• _ACTIVITY_:
State the number of lines in the listing below that contain the word "intros", and nothing besides.

• _EXERCISE MATERIAL_:
(** The theorem at [tables_file]: offset 100, in the program-header table,
    is not in the gap. *)
Lemma not_used_blocks_disjoint_from_used_witness :
  ~ covers (gap tables_file 184 200) 100.
Proof.
  apply (not_used_blocks_disjoint_from_used tables_file ∅ []
           (used_blocks tables_elf) [gap tables_file 184 200]
           (program_header_table_block tables_file)).
  - repeat constructor; unfold before; vm_compute; discriminate.
  - repeat constructor; vm_compute; discriminate.
  - reflexivity.
  - right; left.
  - left.
  - vm_compute. split; [discriminate|reflexivity].
Defined.

(** Every not-used block is non-empty, of type [NOT_USED], and starts
    where a used block ends. *)
Lemma not_used_blocks_elements (self : ELFFile.t)
    (header_raw : gmap atom value) (sections : list Section.t)
    (used gaps : list Block.t) :
  _get_not_used_blocks self header_raw sections (Some used) = Ok gaps ->
  Forall (fun g =>
            0 < Block.size g
            /\ Block.block_type g = BlockType.NOT_USED
            /\ Block.object_ g = None
            /\ exists b, b ∈ used
                         /\ Block.start_offset g = Block.end_offset b)
         gaps.
Proof.
  intros Hgaps.
  assert (used <> []) as Hne by (by intros ->).
  destruct (get_not_used_blocks_spec self header_raw sections used Hne)
    as (gaps' & Hgaps' & _ & Hin).
  rewrite Hgaps in Hgaps'. injection Hgaps' as <-.
  apply Forall_forall. intros g Hg.
  apply Hin in Hg
    as [(i & c & n & Hc & Hn & Hlt & ->)|(l & Hl & Hlt & ->)]; simpl.
  - split_and!; [lia|done..|]. exists c.
    split; [by eapply list_elem_of_lookup_2|done].
  - split_and!; [lia|done..|]. exists l.
    split; [by apply last_Some_elem_of|done].
Qed.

• _TASK SOLUTION_:
3